- **Activity**
Beneath this task are records; print exactly the stretch of them from the line with "- rewrite Hsc. intros" through the line with "(** ** The claim of a changed item *)", both ends included.

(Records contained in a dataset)
Lemma event_written json_float store m o w kind consumer now w' s0 s1 s' : works_wf s0 → ready store o w kind s0 s1 →
  recorded_event json_float store m w kind consumer now w' s1 s' → ∃ new e, written store new e s0 s' ∧ same_row kind w new ∧
    w_LatestSeq new = w_LatestSeq w' ∧ we_kind e = kind ∧ we_actor e = nativeActor m ∧ claim_bundles s' = claim_bundles s1 ∧ claim_resources s' = claim_resources s1.
Proof.
  intros Hwf [Ri [Ris [old Ro]] Re Rh Rr [Rp1 Rp2] Rs Rb] [(hr & Hhr & Hseq) Hw' Hitems Hst [Hfree _] (payload & Hp1 & Hp2 & Hp3 & Hev) _ (Hs1 & Hr1 & _) Hrest].
  destruct (Hitems _ Ro) as (new & Hit & Hchk & Hnew). rewrite Ris in Hit. rewrite Re in Hfree, Hev.
  assert (work_scope_revisions s' = work_scope_revisions s1) as Hsc by (by rewrite Hrest). assert (claim_bundles s' = claim_bundles s1) as Hcb by (by rewrite Hrest).
  clear Hitems. set (seq := w_LatestSeq w') in *.
  destruct (numbered_report kind seq w) as (P1 & P2 & P3 & P4). destruct (numbered_same kind seq w) as (N1 & N2 & N3 & N4 & N5 & N6 & N7 & N8 & N9). destruct (numbered_fields kind seq w) as (F1 & F2 & F3 & F4 & F5).
  rewrite <-Hw' in *. clear Hw'.
  destruct (store_row_Some _ _ _ Hhr) as (repo0 & Hrepo0 & Hid0). destruct (heads_lookup _ _ _ _ Rh Hrepo0) as (r0 & Hr0 & Hi0 & Hh0).
  assert (w_WorkID new = w_WorkID w) as Wid by (by rewrite Hnew). assert (w_LatestSeq new = seq) as Wseq by (by rewrite Hnew).
  assert (w_Revision new = w_Revision w) as Wrev by (by rewrite Hnew). assert (w_ScopeRevision new = w_ScopeRevision w) as Wsc by (by rewrite Hnew).
  assert (w_ReportSeq new = w_ReportSeq w') as Wrs by (by rewrite Hnew).
  assert (∀ sc, scope_matches sc w → scope_matches sc new) as Wm by (intros sc; unfold scope_matches; rewrite Hnew; cbn; congruence).
  assert (∀ g b, claim_matches g b w → claim_matches g b new) as Wc by (intros g b; rewrite Hnew; apply matches_row; done).
  assert (as_row new = new) as Wrow by (rewrite Hnew; apply as_row_again).
  assert (same_row kind w new) as Wsame.
  { unfold same_row. rewrite Hnew. cbn. rewrite P1, P2, P3, P4. done. }
  assert (claim_resources s' = claim_resources s1) as Hcr by (by rewrite Hrest).
  clear Hrest Hnew. exists new, (mkWorkEventRow (w_WorkID w) (w_Revision w) kind payload (nativeActor m)). split; [|by split_and!]. split; rewrite ?Wid, ?Wseq, ?Wrev, ?Wsc.
  - exact Hit.
  - done.
  - exact Hev.
  - done.
  - intros q x He. pose proof (ww_head _ Hwf _ _ _ _ _ He Hr0 ltac:(congruence)). lia.
  - split; [|by eapply head_moved_row]. intros st Hx. eapply head_moved_row; [exact Hst|]. by eapply heads_store_row.
  - rewrite Hst. intros repo r' (r1 & Hl & E1 & E2)%head_moved_Some. destruct (heads_lookup _ _ _ _ Rh Hl) as (r & Hl0 & E3 & E4).
    exists r. split_and!; [done|congruence|rewrite E2, E4; clear; destruct (seqb _ _); lia|]. intros Hs.
    assert (repo = repo0) as -> by (apply (ww_ids _ Hwf _ _ _ _ Hl0 Hr0); congruence). assert (r1 = hr) as -> by congruence. rewrite E2, (proj2 (seqb_true _ _) Hid0). lia.
  - intros q x He Hx. destruct (ww_event _ Hwf _ _ _ He) as (w1 & Hl & Hq). rewrite Hx in Hl. assert (o = Some w1) as -> by congruence. rewrite Rr.
    destruct (ww_latest _ Hwf _ _ _ Ri) as (x0 & Hx0 & Hi & Hr). destruct (decide (q = w_LatestSeq w1)) as [->|].
    + assert (x = x0) as -> by congruence. lia.
    + pose proof (ww_history _ Hwf store q (w_LatestSeq w1) x x0 He Hx0 ltac:(congruence) ltac:(lia)). lia.
  - intros q. rewrite Wrs, N9. destruct (seqb kind "reported") eqn:Ek.
    + intros [= <-]. left. apply seqb_true in Ek. split_and!; [done|done|]. cbn. rewrite Hp2. auto.
    + rewrite Rp1. destruct o as [w0|]; [|done]. cbn. intros Hq. right. eauto.
  - rewrite Hsc. destruct Rs as [(w0 & -> & Es & Em & Et)|(Es & sc & Em & Et)].
    + rewrite Es, Et. destruct (ww_scope _ Hwf _ _ _ Ri) as (Hle & sc0 & Hsc0 & Hm0). split; [lia|]. eauto.
    + rewrite Es, Et. split; [lia|]. exists sc. rewrite lookup_insert_eq. auto.
  - rewrite Hsc. intros st i n. destruct Rs as [(w0 & -> & Es & Em & Et)|(Es & sc & Em & Et)]; rewrite Et; [by left|].
    destruct (decide ((store, w_WorkID w, w_Revision w) = (st, i, n))) as [[= <- <- <-]|Hne]; [right; split; [done|lia]|left; by rewrite lookup_insert_ne].
  - intros n sc Hn. destruct (ww_scopes _ Hwf _ _ _ _ Hn) as (w1 & Hl & Hq). assert (o = Some w1) as -> by congruence. destruct (ww_scope _ Hwf _ _ _ Ri) as [Hle _].
    destruct Rs as [(w0 & [= <-] & Es & _)|(Es & _)]; lia.
  - rewrite Hcb. intros st g b Hb. destruct (Rb _ _ _ Hb) as [?|(-> & Eb & Hm)]; [by left|right]. auto.
Qed.

(** ** The claim of a changed item *)

Definition moved (store : string) (w : workItem) (s0 s1 : State) : Prop := ∀ st g b, claim_bundles s1 !! (st, g) = Some b →
  ((st, b_work_id b) ≠ (store, w_WorkID w) ∧ claim_bundles s0 !! (st, g) = Some b) ∨
  (st = store ∧ b_work_id b = w_WorkID w ∧ (b_active b = true → claim_matches g b w)).

Lemma moved_same store w0 w s0 s1 : works_wf s0 → work_items s0 !! (store, w_WorkID w) = Some w0 → claim_bundles s1 = claim_bundles s0 →
  (∀ g b, claim_matches g b w0 → claim_matches g b w) → moved store w s0 s1.
Proof.
  intros Hwf Hi Hb Hm st g b. rewrite Hb. intros Hl. destruct (decide ((st, b_work_id b) = (store, w_WorkID w))) as [[= -> E]|?]; [right|by left].
  destruct (ww_bundle _ Hwf _ _ _ Hl) as (w1 & Hw1 & Hma). rewrite E, Hi in Hw1. assert (w1 = w0) as -> by congruence. auto.
Qed.
Lemma moved_alter store w s0 s1 g b (f : BundleRow → BundleRow) : leases_wf s0 → claim_bundles s0 !! (store, g) = Some b → b_work_id b = w_WorkID w →
  claim_bundles s1 = alter f (store, g) (claim_bundles s0) → b_work_id (f b) = b_work_id b → (b_active (f b) = true → claim_matches g (f b) w) →
  moved store w s0 s1.
Proof.
  intros Hwf Hl Hi Hb Hf Hm st g' b'. rewrite Hb, lookup_alter. case_decide as E.
  - injection E as <- <-. rewrite Hl. intros [= <-]. right. split_and!; [done|congruence|done].
  - intros Hl'. destruct (decide ((st, b_work_id b') = (store, w_WorkID w))) as [[= -> Ei]|?]; [|by left].
    exfalso. apply E. f_equal. by apply (lw_unique _ Hwf store g g' b b'); [..|congruence].
Qed.
Lemma moved_acquired store w consumer epoch keys now duration l s0 s1 s2 (f : BundleRow → BundleRow) : acquired store (w_WorkID w) consumer epoch keys now duration l s0 s1 →
  claim_bundles s2 = alter f (store, le_Generation l) (claim_bundles s1) →
  (∀ b, b_work_id (f b) = b_work_id b ∧ b_progress_epoch (f b) = b_progress_epoch b ∧ b_consumer (f b) = b_consumer b) →
  ongoing (w_Lifecycle w) = true → w_ProgressEpoch w = epoch → w_LastGeneration w = Some (le_Generation l) → w_LastWriter w = Some consumer →
  moved store w s0 s2.
Proof.
  intros Ha Hb Hf H1 H2 H3 H4 st g b. rewrite Hb, (aq_bundle _ _ _ _ _ _ _ _ _ _ Ha), alter_insert_eq. intros [[[= <- <-] <-]|[Hne Hl]]%lookup_insert_Some.
  - right. destruct (Hf (mkBundleRow (w_WorkID w) consumer 1 now now (le_ExpiresAt l) epoch false true true true "")) as (E1 & E2 & E3).
    split_and!; [done|by rewrite E1|]. intros _. unfold claim_matches. rewrite E2, E3. done.
  - left. split; [|done]. intros [= -> E]. by destruct (aq_free _ _ _ _ _ _ _ _ _ _ Ha _ _ Hl).
Qed.
(** No claim is left on the item. *)
Lemma moved_end store w s0 s1 g b (f : BundleRow → BundleRow) : leases_wf s0 → claim_bundles s0 !! (store, g) = Some b → b_work_id b = w_WorkID w →
  claim_bundles s1 = alter f (store, g) (claim_bundles s0) → (∀ b, b_work_id (f b) = b_work_id b ∧ b_active (f b) = false) → moved store w s0 s1.
Proof. intros Hwf Hl Hi Hb Hf. destruct (Hf b) as [E1 E2]. eapply moved_alter; [done..|congruence]. Qed.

- **Solution for this problem**
  - rewrite Hsc. intros st i n. destruct Rs as [(w0 & -> & Es & Em & Et)|(Es & sc & Em & Et)]; rewrite Et; [by left|].
    destruct (decide ((store, w_WorkID w, w_Revision w) = (st, i, n))) as [[= <- <- <-]|Hne]; [right; split; [done|lia]|left; by rewrite lookup_insert_ne].
  - intros n sc Hn. destruct (ww_scopes _ Hwf _ _ _ _ Hn) as (w1 & Hl & Hq). assert (o = Some w1) as -> by congruence. destruct (ww_scope _ Hwf _ _ _ Ri) as [Hle _].
    destruct Rs as [(w0 & [= <-] & Es & _)|(Es & _)]; lia.
  - rewrite Hcb. intros st g b Hb. destruct (Rb _ _ _ Hb) as [?|(-> & Eb & Hm)]; [by left|right]. auto.
Qed.

(** ** The claim of a changed item *)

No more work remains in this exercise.